To establish whether the cytoskeleton of the B cell or the T cell is important for the ICAM-1 clustering phenomenon, we pretreated either cell type with 2 μM cytochalasin D before mixing the cells. In the case of the B cells, this treatment had no noticeable effect on T cell activation, including the formation of a tight interface and ICAM-1 redistribution, indicating that these are independent of the B cell cytoskeleton. Similarly, when the transmembrane and cytoplasmic domains of ICAM-1 are substituted with a signal sequence for GPI linkage, the same ICAM-1 redistribution is observed, arguing that the ICAM-1 cytoplasmic domain is not required for ICAM-1 rearrangement (data not shown). In contrast, pretreatment of the T cells with cytochalasin D caused a 10-fold drop in the activation frequency as determined by the elevation of the intracellular calcium concentration, reduced the degree of ICAM-1 redistribution, and resulted in the formation of a markedly less tight interface (data not shown). This is consistent with previous data showing that an intact actin cytoskeleton is important for T cell activation (33).

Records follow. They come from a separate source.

(** ** Reading back what is printed *)

Lemma zeros_digits n : digits (zeros n).
Proof. unfold zeros. induction (Z.to_nat n); by constructor. Qed.
Lemma digits_value_app_zeros ds D n : 0 ≤ n →
  digits_value ds = Some D → digits_value (ds ++ zeros n) = Some (Z.to_N (Z.of_N D * 10 ^ n)).
Proof.
  intros Hn HD. unfold zeros. rewrite <- (Z2Nat.id n Hn) at 2. induction (Z.to_nat n) as [|k IH].
  - rewrite app_nil_r, HD. f_equal. change (Z.of_nat 0) with 0. lia.
  - replace (repeat (byte_at 48) (S k)) with (repeat (byte_at 48) k ++ [byte_at 48])
      by (change (repeat (byte_at 48) (S k)) with (byte_at 48 :: repeat (byte_at 48) k); by rewrite repeat_cons).
    rewrite app_assoc, digits_value_snoc, IH. cbn [mbind option_bind].
    change (is_digit (byte_of (byte_at 48))) with true. change (byte_of (byte_at 48) - 48)%N with 0%N. cbv iota.
    f_equal. rewrite Nat2Z.inj_succ, Z.pow_succ_r by lia.
    assert (0 ≤ Z.of_N D * 10 ^ Z.of_nat k) by (apply Z.mul_nonneg_nonneg; [lia|apply Z.pow_nonneg; lia]). lia.
Qed.
Lemma digits_value_zeros_app n ds : digits_value (zeros n ++ ds) = digits_value ds.
Proof. unfold zeros. induction (Z.to_nat n) as [|k IH]; [done|]. exact IH. Qed.

Lemma digits_value_mono ds a D : digits_value (ds ++ [a]) = Some D →
  ∃ D', digits_value ds = Some D' ∧ (D' ≤ D)%N ∧ (D = 10 * D' + (byte_of a - 48))%N.
Proof.
  rewrite digits_value_snoc. destruct (digits_value ds) as [D'|]; [|done]. cbn [mbind option_bind].
  destruct (is_digit _); [|done]. intros [= <-]. exists D'. split_and!; [done|lia|done].
Qed.
Lemma exp_digits_value ds D : digits_value ds = Some D → (D < 10000)%N → digits ds → exp_digits ds = Z.of_N D.
Proof.
  revert D. induction ds as [|a ds IH] using rev_ind; intros D HD Hlt Hds; [by injection HD as <-|].
  destruct (digits_value_mono ds a D HD) as (D' & HD' & Hle & ->). apply Forall_app in Hds as [Hds Ha].
  apply list.Forall_cons in Ha as [Ha _]. unfold exp_digits in *. rewrite foldl_snoc, (IH D') by (done || lia).
  rewrite (proj2 (Z.ltb_lt _ _)) by lia. unfold is_digit, in_range in Ha.
  apply andb_true_iff in Ha as [?%N.leb_le _]. lia.
Qed.

(** The digits of a number are written as one of the two formats. *)
Definition shows (sign : bool) (D k : Z) (l : list ascii) : Prop :=
  ∃ i f x D', l = lit_text sign i f x ∧ digits i ∧ digits f ∧ exp_ok x ∧
    (∃ a t, i = a :: t ∧ (byte_of a = 48%N → t = [])) ∧ digits_value (i ++ f) = Some D' ∧
    f_of_dec sign (Z.of_N D') (exp_value x - Z.of_nat (length f)) = f_of_dec sign D k.
Definition signed (sign : bool) (l : list ascii) : list ascii := if sign then byte_at 45 :: l else l.
Lemma lit_text_signed sign i f x : lit_text sign i f x = signed sign (lit_text false i f x).
Proof. by destruct sign. Qed.

Lemma dec_N_pos D : 0 < D → ∃ a t, dec_N (Z.to_N D) = a :: t ∧ is_digit (byte_of a) = true ∧ byte_of a ≠ 48%N.
Proof.
  intros HD. destruct (dec_N_spec (Z.to_N D)) as (Hv & Hall & a & t & He & Hz). exists a, t.
  rewrite He in Hv, Hall. apply list.Forall_cons in Hall as [Ha _]. split_and!; [done..|].
  intros E. rewrite (Hz E) in Hv. unfold digits_value in Hv. cbn [foldl mbind option_bind] in Hv.
  rewrite Ha, E in Hv. cbn in Hv. injection Hv as Hv. lia.
Qed.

Elevation of Intracellular Calcium Is Not Essential to ICAM-1 Redistribution.
Most T and B lymphocytes require both calcium mobilization and protein kinase C (PKC) translocation to be activated. To determine the relation between the calcium signal and ICAM-1 redistribution, we treated T cells with 5 μM thapsigargin. This treatment elevates the intracellular calcium concentration without triggering a signal through the TCR. We allowed the thapsigargin-treated T cells to interact with nonpeptide-loaded CH27 cells transfected with ICAM-1/GFP. No tight T/B cell couples form, even after prolonged cell–cell contact. We also do not observe any ICAM-1 redistribution (data not shown). In addition, we inhibited the rise in intracellular calcium by chelating cytoplasmic calcium with BAPTA and inhibiting calcium influx with 5 mM Ni2+. We found that tight B/T cell interfaces still form normally and, except for a delay in the first occurrence of the interface from 20 ± 4 sec to 61 ± 36 sec, the accumulation of ICAM-1 is not disturbed. Thus the calcium signal is neither necessary nor sufficient for the formation of a B/T cell couple and the redistribution of ICAM-1. In contrast, treatment of both T and B cells with the PKC activator phorboldibutyrate (at 50 ng/ml) produces tight cell–cell interfaces with very strong ICAM-1 accumulation in the absence of peptide. These occur both in T/B cell couples, as well as between B cells (data not shown). This markedly different behavior by the B cells under these conditions shows that they can also mediate ICAM-1 clustering but require PKC activation to do so.
The Presence of ICAM-1 Sustains the Calcium Signal.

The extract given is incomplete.